Top of Exercise data
(* ===== verification/Lcrq.v ===== *)
(** * The concurrent ring queue (lcrq.c, include/lcrq.h)

    The steps of one thread: every fetch-and-add and compare-and-swap of the source is a
    step on the shared state, which no other thread changes between two of them.  The rings
    are objects in a store; dequeuing leaves them there, as in the source. *)
From stdpp Require Import gmap.
From S2P Require Import Prelude.

Definition RING_POW : Z := 17.
Definition RING_SIZE : Z := 2 ^ RING_POW.

(** [(uint64_t)-1], the value of a cell without an item. *)
Definition NO_VAL : Z := 2 ^ 64 - 1.
Definition BIT63 : Z := 2 ^ 63.

(** RingQueue; of the array the cells written since init_ring. *)
Record RingQueue : Type := Ring {
  rq_head : Z; rq_tail : Z; rq_next : Z; rq_array : gmap Z (Z * Z) }.

(** A cell: its [val] and [idx]. *)
Definition cell (r : RingQueue) (j : Z) : Z * Z := default (NO_VAL, j) (rq_array r !! j).

Definition init_ring : RingQueue := Ring 0 0 NULL ∅.

(** lcrq_t with its rings, the thread's spare ring [nrq] and the allocator. *)
Record lcrq_t : Type := Lcrq {
  rings : gmap Z RingQueue; q_head : Z; q_tail : Z; nrq : Z; q_brk : Z }.

Definition rq_set_head x r := Ring x (rq_tail r) (rq_next r) (rq_array r).
Definition rq_set_tail x r := Ring (rq_head r) x (rq_next r) (rq_array r).
Definition rq_set_next x r := Ring (rq_head r) (rq_tail r) x (rq_array r).
Definition rq_set_cell j c r := Ring (rq_head r) (rq_tail r) (rq_next r) (<[j := c]> (rq_array r)).

Definition q_set_rings f s := Lcrq (f (rings s)) (q_head s) (q_tail s) (nrq s) (q_brk s).

Notation QM := (ST lcrq_t).

Definition get_ring (a : Z) : QM RingQueue := fun s => st_lift (get_or NullDeref (rings s !! a)) s.
Definition put_ring (a : Z) (r : RingQueue) : QM unit := st_set (q_set_rings (fun m => <[a := r]> m)).

Definition is_empty (v : Z) : bool := v =? NO_VAL.
Definition node_index (i : Z) : Z := Z.land i (BIT63 - 1).
Definition set_unsafe (i : Z) : Z := Z.lor i BIT63.
Definition node_unsafe (i : Z) : Z := Z.land i BIT63.
Definition tail_index (t : Z) : Z := Z.land t (BIT63 - 1).
Definition crq_is_closed (t : Z) : bool := truth (Z.land t BIT63).

(** FAA64(&rq->tail, 1) and FAA64(&rq->head, 1) *)
Definition faa_tail (a : Z) : QM Z :=
  r ← get_ring a; _ ← put_ring a (rq_set_tail (u64 (rq_tail r + 1)) r); mret (rq_tail r).
Definition faa_head (a : Z) : QM Z :=
  r ← get_ring a; _ ← put_ring a (rq_set_head (u64 (rq_head r + 1)) r); mret (rq_head r).

(** CAS64 on the tail, on the next pointer, and CAS2 on a cell. *)
Definition cas_tail (a old new : Z) : QM bool :=
  r ← get_ring a;
  if rq_tail r =? old then _ ← put_ring a (rq_set_tail new r); mret true else mret false.
Definition cas_next (a old new : Z) : QM bool :=
  r ← get_ring a;
  if rq_next r =? old then _ ← put_ring a (rq_set_next new r); mret true else mret false.
Definition cas2 (a j : Z) (old new : Z * Z) : QM bool :=
  r ← get_ring a;
  if decide (cell r j = old) then _ ← put_ring a (rq_set_cell j new r); mret true
  else mret false.

(** BIT_TEST_AND_SET(&rq->tail, 63): whether the bit was clear. *)
Definition bit_test_and_set (a : Z) : QM bool :=
  r ← get_ring a;
  _ ← put_ring a (rq_set_tail (Z.lor (rq_tail r) BIT63) r);
  mret (negb (crq_is_closed (rq_tail r))).

Fixpoint fixState (fuel : nat) (a : Z) : QM unit :=
  match fuel with
  | O => st_fail Spin
  | S fuel =>
      r ← get_ring a;
      if rq_tail r <? rq_head r then
        cas_tail a (rq_tail r) (rq_head r) ≫= fun b : bool =>
          if b then mret tt else fixState fuel a
      else mret tt
  end.

Definition close_crq (a t tries : Z) : QM bool :=
  if tries <? 10 then cas_tail a (u64 (t + 1)) (Z.lor (u64 (t + 1)) BIT63)
  else bit_test_and_set a.

Definition q_malloc : QM Z := fun s =>
  Ok (q_brk s, Lcrq (<[q_brk s := init_ring]> (rings s)) (q_head s) (q_tail s) (nrq s) (q_brk s + 1)).

Definition lcrq_init : QM unit :=
  rq ← q_malloc;
  st_set (fun s => Lcrq (rings s) rq rq (nrq s) (q_brk s)).

(** Only the ring at the head is freed. *)
Definition lcrq_destroy : QM unit :=
  st_set (fun s => q_set_rings (delete (q_head s)) s).

(** The code at [alloc]: whether the item went into a new ring behind [rq]. *)
Definition solo_enqueue (rq arg : Z) : QM bool :=
  n ← st_get nrq;
  _ ← (if n =? NULL then
         n ← q_malloc;
         st_set (fun s => Lcrq (rings s) (q_head s) (q_tail s) n (q_brk s))
       else mret tt);
  n ← st_get nrq;
  r ← get_ring n;
  _ ← put_ring n (rq_set_cell 0 (arg, 0) (rq_set_tail 1 r));
  cas_next rq NULL n ≫= fun b : bool =>
    if b then
      _ ← st_set (fun s => Lcrq (rings s) (q_head s) (q_tail s) NULL (q_brk s)); mret true
    else mret false.

(** The loop of lcrq_enqueue; [tail] is its local variable. *)
Fixpoint enqueue_loop (fuel : nat) (arg tail try_close : Z) : QM unit :=
  match fuel with
  | O => st_fail Spin
  | S fuel =>
      let alloc := solo_enqueue tail arg ≫= fun b : bool =>
        if b then mret tt else enqueue_loop fuel arg tail try_close in
      r ← get_ring tail;
      if truth (rq_next r) then enqueue_loop fuel arg (rq_next r) try_close
      else
        t ← faa_tail tail;
        if crq_is_closed t then alloc
        else
          r ← get_ring tail;
          let j := Z.land t (RING_SIZE - 1) in
          let '(val, idx) := cell r j in
          (if is_empty val && (node_index idx <=? t) &&
              (negb (truth (node_unsafe idx)) || (rq_head r <? t))
           then cas2 tail j (NO_VAL, idx) (arg, t) else mret false) ≫= fun stored : bool =>
          if stored then mret tt
          else
            r ← get_ring tail;
            if RING_SIZE <=? i64 (u64 (t - rq_head r)) then
              close_crq tail t (try_close + 1) ≫= fun closed : bool =>
                if closed then
                  solo_enqueue tail arg ≫= fun b : bool =>
                    if b then mret tt else enqueue_loop fuel arg tail (try_close + 1)
                else enqueue_loop fuel arg tail (try_close + 1)
            else enqueue_loop fuel arg tail try_close
  end.

Definition lcrq_enqueue (fuel : nat) (arg : Z) : QM unit :=
  tail ← st_get q_tail;
  enqueue_loop fuel arg tail 0.

(** The inner loop of lcrq_dequeue at the cell of [h]: [Some] is the value returned,
    [None] a break. *)
Fixpoint dequeue_cell (fuel : nat) (rq h tt_ r_ : Z) : QM (option Z) :=
  match fuel with
  | O => st_fail Spin
  | S fuel =>
      let j := Z.land h (RING_SIZE - 1) in
      r ← get_ring rq;
      let '(val, cell_idx) := cell r j in
      let unsafe := node_unsafe cell_idx in
      let idx := node_index cell_idx in
      if h <? idx then mret None
      else if negb (is_empty val) then
        if idx =? h then
          cas2 rq j (val, cell_idx) (NO_VAL, Z.lor unsafe (u64 (h + RING_SIZE))) ≫= fun b : bool =>
            if b then mret (Some val) else dequeue_cell fuel rq h tt_ r_
        else
          cas2 rq j (val, cell_idx) (val, set_unsafe idx) ≫= fun b : bool =>
            if b then mret None else dequeue_cell fuel rq h tt_ r_
      else
        let tt_ := if Z.land r_ 1023 =? 0 then rq_tail r else tt_ in
        if truth unsafe then
          cas2 rq j (val, cell_idx) (val, Z.lor unsafe (u64 (h + RING_SIZE))) ≫= fun b : bool =>
            if b then mret None else dequeue_cell fuel rq h tt_ r_
        else if (tail_index tt_ <? u64 (h + 1)) || (200000 <? r_) || crq_is_closed tt_ then
          cas2 rq j (val, idx) (val, u64 (h + RING_SIZE)) ≫= fun b : bool =>
            if b then
              _ ← (if (200000 <? r_) && (RING_SIZE <? tt_)
                   then _ ← bit_test_and_set rq; mret tt else mret tt);
              mret None
            else dequeue_cell fuel rq h tt_ r_
        else dequeue_cell fuel rq h tt_ (r_ + 1)
  end.

(** The outer loop; NULL when the queue is empty. *)
Fixpoint dequeue_loop (fuel : nat) : QM Z :=
  match fuel with
  | O => st_fail Spin
  | S fuel =>
      rq ← st_get q_head;
      h ← faa_head rq;
      o ← dequeue_cell fuel rq h 0 0;
      match o with
      | Some val => mret val
      | None =>
          r ← get_ring rq;
          if tail_index (rq_tail r) <=? u64 (h + 1) then
            _ ← fixState fuel rq;
            r ← get_ring rq;
            if rq_next r =? NULL then mret NULL
            else
              _ ← (if tail_index (rq_tail r) <=? u64 (h + 1)
                   then st_set (fun s => if q_head s =? rq
                          then Lcrq (rings s) (rq_next r) (q_tail s) (nrq s) (q_brk s) else s)
                   else mret tt);
              dequeue_loop fuel
          else dequeue_loop fuel
      end
  end.

Definition lcrq_dequeue (fuel : nat) : QM Z :=
  rq ← st_get q_head;
  r ← get_ring rq;
  if (tail_index (rq_tail r) <? u64 (rq_head r + 1)) && (rq_next r =? NULL) then mret NULL
  else dequeue_loop fuel.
Bottom of Exercise data
What is asked for is an exact copy of the lines above from the one containing "if decide (cell" through the one containing "cas_tail a (rq_tail", and only those.

- **Result**:
  if decide (cell r j = old) then _ ← put_ring a (rq_set_cell j new r); mret true
  else mret false.

(** BIT_TEST_AND_SET(&rq->tail, 63): whether the bit was clear. *)
Definition bit_test_and_set (a : Z) : QM bool :=
  r ← get_ring a;
  _ ← put_ring a (rq_set_tail (Z.lor (rq_tail r) BIT63) r);
  mret (negb (crq_is_closed (rq_tail r))).

Fixpoint fixState (fuel : nat) (a : Z) : QM unit :=
  match fuel with
  | O => st_fail Spin
  | S fuel =>
      r ← get_ring a;
      if rq_tail r <? rq_head r then
        cas_tail a (rq_tail r) (rq_head r) ≫= fun b : bool =>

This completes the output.